[Stored records]
---------------

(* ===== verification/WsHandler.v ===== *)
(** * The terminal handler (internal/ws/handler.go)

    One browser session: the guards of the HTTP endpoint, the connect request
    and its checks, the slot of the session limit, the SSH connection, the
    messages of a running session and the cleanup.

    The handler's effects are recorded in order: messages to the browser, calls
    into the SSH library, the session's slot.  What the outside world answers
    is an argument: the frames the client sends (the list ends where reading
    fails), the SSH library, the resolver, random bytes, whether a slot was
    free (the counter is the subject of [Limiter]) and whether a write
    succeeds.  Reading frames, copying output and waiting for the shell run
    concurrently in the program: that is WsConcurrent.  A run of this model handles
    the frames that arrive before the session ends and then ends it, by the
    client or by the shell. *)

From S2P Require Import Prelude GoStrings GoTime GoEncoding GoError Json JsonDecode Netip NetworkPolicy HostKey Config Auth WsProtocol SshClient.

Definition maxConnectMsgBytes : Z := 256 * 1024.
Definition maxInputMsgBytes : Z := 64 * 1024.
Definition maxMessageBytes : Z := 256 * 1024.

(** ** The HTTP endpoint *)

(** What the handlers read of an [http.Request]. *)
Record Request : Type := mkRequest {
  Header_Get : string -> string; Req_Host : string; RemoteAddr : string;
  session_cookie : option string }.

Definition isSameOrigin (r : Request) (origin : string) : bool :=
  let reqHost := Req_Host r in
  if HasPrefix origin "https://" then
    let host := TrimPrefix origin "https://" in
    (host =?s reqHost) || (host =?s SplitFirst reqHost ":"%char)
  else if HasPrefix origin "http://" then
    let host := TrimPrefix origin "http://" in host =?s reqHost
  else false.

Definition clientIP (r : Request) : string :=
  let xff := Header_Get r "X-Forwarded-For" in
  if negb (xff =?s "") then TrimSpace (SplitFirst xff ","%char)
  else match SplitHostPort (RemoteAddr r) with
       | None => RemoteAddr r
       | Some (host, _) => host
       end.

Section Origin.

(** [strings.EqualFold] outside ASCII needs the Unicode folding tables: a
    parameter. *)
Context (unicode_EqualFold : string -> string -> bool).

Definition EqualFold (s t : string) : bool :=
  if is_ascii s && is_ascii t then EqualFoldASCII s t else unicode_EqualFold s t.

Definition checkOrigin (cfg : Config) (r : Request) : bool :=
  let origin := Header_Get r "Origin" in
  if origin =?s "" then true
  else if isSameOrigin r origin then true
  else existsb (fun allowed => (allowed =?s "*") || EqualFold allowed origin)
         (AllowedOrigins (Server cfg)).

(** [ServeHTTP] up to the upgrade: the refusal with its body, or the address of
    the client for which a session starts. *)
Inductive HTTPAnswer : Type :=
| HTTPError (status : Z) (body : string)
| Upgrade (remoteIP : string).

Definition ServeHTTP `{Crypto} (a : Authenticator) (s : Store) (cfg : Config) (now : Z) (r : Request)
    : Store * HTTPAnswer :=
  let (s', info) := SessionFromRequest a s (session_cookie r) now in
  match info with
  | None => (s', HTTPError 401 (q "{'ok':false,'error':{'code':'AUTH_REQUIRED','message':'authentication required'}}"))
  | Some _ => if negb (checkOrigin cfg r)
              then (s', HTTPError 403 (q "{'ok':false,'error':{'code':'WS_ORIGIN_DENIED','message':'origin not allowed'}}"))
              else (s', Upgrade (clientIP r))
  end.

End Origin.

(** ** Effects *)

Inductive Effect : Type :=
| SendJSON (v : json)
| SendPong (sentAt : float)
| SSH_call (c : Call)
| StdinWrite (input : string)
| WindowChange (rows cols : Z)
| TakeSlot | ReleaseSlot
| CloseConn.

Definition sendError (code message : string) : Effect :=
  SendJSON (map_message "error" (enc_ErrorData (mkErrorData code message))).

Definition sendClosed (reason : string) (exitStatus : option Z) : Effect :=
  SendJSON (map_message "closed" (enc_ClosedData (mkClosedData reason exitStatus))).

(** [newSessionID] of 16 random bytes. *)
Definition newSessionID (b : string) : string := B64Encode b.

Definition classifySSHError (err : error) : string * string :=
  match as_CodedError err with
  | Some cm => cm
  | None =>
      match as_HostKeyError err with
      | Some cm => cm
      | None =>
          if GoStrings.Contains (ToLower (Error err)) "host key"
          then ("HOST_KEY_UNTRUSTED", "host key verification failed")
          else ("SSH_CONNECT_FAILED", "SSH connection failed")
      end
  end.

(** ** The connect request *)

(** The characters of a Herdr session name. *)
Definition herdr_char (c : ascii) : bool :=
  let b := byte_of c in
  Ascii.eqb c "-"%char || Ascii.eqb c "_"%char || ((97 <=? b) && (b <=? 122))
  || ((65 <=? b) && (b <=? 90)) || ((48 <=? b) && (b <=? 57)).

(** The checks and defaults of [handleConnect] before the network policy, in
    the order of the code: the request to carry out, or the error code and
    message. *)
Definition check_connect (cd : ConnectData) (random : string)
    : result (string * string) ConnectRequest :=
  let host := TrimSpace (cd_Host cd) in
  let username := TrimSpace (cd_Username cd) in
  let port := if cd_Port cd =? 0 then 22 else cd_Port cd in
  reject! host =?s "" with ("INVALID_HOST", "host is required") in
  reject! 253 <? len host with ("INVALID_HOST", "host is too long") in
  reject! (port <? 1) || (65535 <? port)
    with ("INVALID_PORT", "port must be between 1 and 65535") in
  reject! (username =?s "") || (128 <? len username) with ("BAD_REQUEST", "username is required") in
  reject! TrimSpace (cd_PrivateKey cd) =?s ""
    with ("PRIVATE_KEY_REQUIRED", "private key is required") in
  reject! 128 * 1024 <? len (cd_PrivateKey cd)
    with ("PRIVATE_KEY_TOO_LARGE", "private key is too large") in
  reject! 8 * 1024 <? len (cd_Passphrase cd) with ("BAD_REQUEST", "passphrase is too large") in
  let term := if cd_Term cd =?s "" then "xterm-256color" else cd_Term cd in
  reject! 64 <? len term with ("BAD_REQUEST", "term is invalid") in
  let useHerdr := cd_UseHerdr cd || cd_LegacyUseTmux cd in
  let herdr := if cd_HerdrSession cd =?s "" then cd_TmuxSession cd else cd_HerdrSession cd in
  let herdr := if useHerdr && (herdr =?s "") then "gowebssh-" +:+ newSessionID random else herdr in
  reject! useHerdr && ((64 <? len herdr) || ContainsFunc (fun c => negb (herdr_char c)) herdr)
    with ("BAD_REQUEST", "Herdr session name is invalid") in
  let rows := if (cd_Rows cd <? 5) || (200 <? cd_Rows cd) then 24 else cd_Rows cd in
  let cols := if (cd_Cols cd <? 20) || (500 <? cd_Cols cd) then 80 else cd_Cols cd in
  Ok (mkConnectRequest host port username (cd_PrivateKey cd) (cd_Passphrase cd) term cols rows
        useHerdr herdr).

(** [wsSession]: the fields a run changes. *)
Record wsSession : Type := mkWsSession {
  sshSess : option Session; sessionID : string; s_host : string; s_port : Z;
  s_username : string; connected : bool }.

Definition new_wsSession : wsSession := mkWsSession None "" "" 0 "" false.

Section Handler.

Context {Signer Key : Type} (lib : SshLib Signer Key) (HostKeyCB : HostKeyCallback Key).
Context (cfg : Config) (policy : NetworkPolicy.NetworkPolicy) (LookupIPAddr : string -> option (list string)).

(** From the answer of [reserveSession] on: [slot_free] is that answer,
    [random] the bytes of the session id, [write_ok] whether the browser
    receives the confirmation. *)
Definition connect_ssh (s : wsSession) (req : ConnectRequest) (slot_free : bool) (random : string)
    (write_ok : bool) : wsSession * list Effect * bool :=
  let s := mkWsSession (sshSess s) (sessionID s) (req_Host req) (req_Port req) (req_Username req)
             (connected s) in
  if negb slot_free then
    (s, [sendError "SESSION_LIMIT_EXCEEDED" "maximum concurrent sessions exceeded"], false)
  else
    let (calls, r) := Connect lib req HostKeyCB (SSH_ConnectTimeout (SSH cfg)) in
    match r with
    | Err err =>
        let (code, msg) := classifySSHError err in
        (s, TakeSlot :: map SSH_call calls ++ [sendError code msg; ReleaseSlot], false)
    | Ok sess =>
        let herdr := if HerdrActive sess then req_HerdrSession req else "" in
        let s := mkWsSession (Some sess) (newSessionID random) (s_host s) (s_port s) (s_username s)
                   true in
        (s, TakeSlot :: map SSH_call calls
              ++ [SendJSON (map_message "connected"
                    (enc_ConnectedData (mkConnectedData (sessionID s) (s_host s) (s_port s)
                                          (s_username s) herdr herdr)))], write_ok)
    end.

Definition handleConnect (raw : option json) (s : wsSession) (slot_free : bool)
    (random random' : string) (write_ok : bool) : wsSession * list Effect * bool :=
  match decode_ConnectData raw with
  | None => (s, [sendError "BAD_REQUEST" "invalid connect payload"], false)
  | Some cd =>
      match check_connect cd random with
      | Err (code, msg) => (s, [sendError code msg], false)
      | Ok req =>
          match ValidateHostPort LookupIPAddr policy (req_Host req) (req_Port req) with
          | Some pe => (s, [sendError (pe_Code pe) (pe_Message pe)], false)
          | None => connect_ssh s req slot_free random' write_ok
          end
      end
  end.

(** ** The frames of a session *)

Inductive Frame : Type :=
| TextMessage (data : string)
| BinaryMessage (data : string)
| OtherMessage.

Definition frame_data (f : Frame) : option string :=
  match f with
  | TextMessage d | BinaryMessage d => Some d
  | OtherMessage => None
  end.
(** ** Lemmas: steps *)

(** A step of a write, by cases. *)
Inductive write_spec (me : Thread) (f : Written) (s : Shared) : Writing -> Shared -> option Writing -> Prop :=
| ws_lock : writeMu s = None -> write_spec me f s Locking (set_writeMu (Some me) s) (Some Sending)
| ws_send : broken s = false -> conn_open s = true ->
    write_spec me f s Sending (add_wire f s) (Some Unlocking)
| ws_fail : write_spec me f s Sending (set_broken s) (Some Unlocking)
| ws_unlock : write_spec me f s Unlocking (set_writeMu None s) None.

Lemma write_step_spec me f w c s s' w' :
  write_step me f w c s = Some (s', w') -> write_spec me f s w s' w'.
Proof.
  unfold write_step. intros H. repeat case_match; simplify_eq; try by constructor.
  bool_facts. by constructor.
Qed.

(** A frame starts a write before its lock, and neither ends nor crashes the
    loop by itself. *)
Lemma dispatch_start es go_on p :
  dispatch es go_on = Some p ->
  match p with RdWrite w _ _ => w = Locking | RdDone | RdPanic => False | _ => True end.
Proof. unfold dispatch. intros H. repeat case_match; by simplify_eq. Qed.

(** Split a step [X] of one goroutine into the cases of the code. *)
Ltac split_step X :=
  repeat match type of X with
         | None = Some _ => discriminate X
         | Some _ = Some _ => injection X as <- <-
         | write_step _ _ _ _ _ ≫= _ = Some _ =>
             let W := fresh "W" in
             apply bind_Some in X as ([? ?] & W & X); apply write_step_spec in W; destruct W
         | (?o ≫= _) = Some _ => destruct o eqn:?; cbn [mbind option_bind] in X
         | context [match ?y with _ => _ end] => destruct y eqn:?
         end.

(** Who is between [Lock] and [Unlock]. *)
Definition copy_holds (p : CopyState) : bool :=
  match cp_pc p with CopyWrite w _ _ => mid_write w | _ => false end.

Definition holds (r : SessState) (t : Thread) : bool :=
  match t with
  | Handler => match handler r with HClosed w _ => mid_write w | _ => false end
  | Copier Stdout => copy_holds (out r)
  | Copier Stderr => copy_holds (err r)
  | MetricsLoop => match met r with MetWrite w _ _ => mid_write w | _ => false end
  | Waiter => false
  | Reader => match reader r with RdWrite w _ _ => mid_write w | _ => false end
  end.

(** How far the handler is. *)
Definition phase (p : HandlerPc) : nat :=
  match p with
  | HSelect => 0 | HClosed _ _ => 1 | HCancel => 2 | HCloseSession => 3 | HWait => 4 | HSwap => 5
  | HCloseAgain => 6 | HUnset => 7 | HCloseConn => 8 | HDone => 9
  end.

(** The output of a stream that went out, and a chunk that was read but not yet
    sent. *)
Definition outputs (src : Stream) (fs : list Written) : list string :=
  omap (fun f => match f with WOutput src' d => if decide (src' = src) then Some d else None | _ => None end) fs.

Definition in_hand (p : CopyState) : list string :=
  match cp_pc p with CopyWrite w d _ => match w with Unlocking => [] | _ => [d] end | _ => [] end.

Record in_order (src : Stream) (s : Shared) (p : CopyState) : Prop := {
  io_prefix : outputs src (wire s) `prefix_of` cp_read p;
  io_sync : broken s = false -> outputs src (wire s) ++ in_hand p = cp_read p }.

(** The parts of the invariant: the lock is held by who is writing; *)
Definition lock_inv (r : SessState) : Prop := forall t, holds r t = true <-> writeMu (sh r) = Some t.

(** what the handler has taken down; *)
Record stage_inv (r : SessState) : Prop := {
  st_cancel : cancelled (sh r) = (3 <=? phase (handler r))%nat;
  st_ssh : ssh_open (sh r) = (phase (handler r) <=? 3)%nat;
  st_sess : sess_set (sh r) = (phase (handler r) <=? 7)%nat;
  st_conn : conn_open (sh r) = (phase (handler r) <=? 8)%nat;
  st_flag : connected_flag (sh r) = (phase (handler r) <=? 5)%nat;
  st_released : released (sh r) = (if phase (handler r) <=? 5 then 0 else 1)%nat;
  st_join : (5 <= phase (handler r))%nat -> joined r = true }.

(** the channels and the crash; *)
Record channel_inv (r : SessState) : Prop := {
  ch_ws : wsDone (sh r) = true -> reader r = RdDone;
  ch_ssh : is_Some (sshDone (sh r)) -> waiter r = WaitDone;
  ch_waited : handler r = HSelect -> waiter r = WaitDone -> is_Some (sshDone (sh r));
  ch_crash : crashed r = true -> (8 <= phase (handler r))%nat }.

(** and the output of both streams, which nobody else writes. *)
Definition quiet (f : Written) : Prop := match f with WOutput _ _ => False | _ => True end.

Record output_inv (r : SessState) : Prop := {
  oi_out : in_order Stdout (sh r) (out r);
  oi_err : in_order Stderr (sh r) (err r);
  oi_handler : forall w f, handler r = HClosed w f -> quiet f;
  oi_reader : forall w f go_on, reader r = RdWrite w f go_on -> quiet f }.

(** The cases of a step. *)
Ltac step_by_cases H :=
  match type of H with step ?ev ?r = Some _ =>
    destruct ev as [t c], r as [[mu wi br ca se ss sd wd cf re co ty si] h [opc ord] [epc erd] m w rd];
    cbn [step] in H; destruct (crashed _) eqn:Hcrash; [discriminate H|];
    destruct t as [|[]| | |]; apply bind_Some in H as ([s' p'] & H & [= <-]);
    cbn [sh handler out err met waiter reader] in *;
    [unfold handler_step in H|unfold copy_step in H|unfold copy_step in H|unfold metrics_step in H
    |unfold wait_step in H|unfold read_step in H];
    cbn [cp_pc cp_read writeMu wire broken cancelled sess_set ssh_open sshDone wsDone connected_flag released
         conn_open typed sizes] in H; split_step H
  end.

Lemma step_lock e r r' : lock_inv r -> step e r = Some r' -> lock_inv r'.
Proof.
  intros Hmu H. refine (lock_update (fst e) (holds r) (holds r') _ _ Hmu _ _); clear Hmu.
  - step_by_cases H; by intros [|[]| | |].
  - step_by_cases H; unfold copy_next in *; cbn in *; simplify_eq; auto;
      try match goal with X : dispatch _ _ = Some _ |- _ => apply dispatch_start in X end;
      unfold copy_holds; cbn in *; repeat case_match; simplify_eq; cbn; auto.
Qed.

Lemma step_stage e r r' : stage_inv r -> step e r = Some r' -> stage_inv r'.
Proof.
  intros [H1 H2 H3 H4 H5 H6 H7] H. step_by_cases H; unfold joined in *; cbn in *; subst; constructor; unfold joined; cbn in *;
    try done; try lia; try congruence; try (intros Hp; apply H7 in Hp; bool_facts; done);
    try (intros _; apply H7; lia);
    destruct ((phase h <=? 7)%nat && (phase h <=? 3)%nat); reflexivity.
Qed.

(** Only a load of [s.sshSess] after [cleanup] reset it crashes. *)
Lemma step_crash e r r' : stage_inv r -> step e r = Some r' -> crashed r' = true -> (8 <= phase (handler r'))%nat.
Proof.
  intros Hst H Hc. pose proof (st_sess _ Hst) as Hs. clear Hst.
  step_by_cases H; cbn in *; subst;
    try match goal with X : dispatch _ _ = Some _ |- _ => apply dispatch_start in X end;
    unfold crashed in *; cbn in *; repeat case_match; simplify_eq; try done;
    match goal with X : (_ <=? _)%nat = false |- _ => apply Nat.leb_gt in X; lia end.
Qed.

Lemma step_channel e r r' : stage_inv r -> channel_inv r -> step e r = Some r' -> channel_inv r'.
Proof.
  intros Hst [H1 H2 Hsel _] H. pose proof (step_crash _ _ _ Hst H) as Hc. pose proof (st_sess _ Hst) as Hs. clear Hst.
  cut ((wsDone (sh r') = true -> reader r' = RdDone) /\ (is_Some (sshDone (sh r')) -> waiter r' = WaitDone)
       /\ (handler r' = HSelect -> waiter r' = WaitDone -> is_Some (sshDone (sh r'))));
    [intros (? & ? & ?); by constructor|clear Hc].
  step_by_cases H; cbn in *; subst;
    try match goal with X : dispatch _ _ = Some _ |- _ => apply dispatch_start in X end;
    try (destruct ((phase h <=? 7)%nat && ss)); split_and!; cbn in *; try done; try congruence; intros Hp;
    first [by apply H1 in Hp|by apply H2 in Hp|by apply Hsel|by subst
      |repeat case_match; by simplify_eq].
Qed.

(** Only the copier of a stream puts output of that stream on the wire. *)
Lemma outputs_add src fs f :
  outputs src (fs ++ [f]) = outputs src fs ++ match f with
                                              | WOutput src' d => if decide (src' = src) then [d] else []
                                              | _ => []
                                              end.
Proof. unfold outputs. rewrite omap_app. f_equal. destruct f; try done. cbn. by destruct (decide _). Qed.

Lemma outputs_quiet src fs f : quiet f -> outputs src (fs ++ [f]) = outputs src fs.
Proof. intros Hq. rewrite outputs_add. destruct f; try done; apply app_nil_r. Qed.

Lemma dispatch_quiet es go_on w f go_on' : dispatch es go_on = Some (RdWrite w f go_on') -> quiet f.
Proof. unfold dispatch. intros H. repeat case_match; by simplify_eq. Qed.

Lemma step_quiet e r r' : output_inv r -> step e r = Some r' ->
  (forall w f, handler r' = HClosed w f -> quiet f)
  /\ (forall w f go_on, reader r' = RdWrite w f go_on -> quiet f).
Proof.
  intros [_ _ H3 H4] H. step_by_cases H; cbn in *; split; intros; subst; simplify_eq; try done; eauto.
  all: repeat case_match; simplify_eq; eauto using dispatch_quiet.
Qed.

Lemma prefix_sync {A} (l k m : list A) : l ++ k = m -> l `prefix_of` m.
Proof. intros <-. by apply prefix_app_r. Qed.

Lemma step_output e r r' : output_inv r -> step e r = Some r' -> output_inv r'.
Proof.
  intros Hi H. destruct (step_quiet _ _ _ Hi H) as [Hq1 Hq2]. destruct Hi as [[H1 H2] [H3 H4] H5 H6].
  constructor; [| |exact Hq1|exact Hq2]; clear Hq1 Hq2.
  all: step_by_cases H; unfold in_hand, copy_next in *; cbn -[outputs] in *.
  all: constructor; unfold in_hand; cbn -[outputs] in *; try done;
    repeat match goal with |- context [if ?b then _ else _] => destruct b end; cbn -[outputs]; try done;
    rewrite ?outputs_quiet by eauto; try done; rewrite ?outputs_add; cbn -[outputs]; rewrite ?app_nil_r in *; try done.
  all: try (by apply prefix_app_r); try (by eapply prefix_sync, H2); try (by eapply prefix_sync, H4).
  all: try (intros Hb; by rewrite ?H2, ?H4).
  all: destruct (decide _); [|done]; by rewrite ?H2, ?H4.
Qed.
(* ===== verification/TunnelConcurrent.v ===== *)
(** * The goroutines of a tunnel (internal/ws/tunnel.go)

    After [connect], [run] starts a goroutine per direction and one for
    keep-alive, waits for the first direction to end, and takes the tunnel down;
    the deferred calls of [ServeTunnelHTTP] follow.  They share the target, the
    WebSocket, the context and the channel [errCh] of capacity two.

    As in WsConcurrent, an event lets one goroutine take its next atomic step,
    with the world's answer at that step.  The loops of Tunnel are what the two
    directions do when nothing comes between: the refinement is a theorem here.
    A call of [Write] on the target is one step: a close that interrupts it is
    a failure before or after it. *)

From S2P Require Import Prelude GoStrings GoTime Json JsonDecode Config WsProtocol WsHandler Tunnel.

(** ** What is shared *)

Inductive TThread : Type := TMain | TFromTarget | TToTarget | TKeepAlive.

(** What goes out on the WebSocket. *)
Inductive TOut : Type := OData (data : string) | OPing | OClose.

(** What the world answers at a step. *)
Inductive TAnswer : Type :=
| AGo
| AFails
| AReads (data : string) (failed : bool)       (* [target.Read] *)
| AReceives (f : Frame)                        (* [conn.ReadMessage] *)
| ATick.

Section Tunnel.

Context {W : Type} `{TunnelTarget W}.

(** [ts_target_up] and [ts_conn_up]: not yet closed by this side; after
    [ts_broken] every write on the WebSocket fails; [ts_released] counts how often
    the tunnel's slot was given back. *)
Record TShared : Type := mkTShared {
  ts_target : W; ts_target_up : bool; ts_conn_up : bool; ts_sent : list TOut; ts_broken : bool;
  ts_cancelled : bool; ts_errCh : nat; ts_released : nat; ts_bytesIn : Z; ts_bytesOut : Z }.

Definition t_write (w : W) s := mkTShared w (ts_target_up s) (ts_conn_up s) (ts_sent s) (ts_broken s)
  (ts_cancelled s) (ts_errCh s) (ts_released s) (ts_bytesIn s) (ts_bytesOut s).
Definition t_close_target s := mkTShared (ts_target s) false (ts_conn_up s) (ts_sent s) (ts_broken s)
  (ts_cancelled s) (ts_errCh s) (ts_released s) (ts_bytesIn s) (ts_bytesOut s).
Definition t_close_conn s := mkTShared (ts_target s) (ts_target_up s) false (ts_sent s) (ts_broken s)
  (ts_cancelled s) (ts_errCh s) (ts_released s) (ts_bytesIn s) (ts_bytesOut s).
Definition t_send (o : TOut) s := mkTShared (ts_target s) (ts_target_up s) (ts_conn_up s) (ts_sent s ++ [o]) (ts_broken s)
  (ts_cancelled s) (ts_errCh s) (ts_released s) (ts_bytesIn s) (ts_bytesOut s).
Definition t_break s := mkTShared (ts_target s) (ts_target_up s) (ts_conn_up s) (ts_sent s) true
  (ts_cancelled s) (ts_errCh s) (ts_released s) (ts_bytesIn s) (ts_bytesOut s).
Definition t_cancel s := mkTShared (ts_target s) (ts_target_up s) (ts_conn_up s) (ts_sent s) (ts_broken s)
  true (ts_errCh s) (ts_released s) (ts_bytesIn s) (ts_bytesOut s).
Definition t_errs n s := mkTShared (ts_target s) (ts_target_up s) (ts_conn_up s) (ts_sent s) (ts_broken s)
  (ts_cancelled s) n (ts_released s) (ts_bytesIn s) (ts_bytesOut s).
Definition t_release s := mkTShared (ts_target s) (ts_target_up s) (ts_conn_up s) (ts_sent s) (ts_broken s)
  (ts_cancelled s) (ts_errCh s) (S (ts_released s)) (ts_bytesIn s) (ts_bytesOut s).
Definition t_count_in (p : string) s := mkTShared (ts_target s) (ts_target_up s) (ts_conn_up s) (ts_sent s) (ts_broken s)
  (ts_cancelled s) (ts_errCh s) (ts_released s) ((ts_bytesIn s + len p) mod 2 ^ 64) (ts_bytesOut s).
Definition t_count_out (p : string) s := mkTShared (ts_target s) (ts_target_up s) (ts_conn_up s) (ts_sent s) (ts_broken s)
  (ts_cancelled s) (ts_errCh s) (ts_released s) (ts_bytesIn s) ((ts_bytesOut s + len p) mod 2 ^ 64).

---------------

● **Task instructions**
Every line that contains the string "WaitDone" should be returned from the data.

● **Answer space**
  ch_ssh : is_Some (sshDone (sh r)) -> waiter r = WaitDone;
  ch_waited : handler r = HSelect -> waiter r = WaitDone -> is_Some (sshDone (sh r));
  cut ((wsDone (sh r') = true -> reader r' = RdDone) /\ (is_Some (sshDone (sh r')) -> waiter r' = WaitDone)
       /\ (handler r' = HSelect -> waiter r' = WaitDone -> is_Some (sshDone (sh r'))));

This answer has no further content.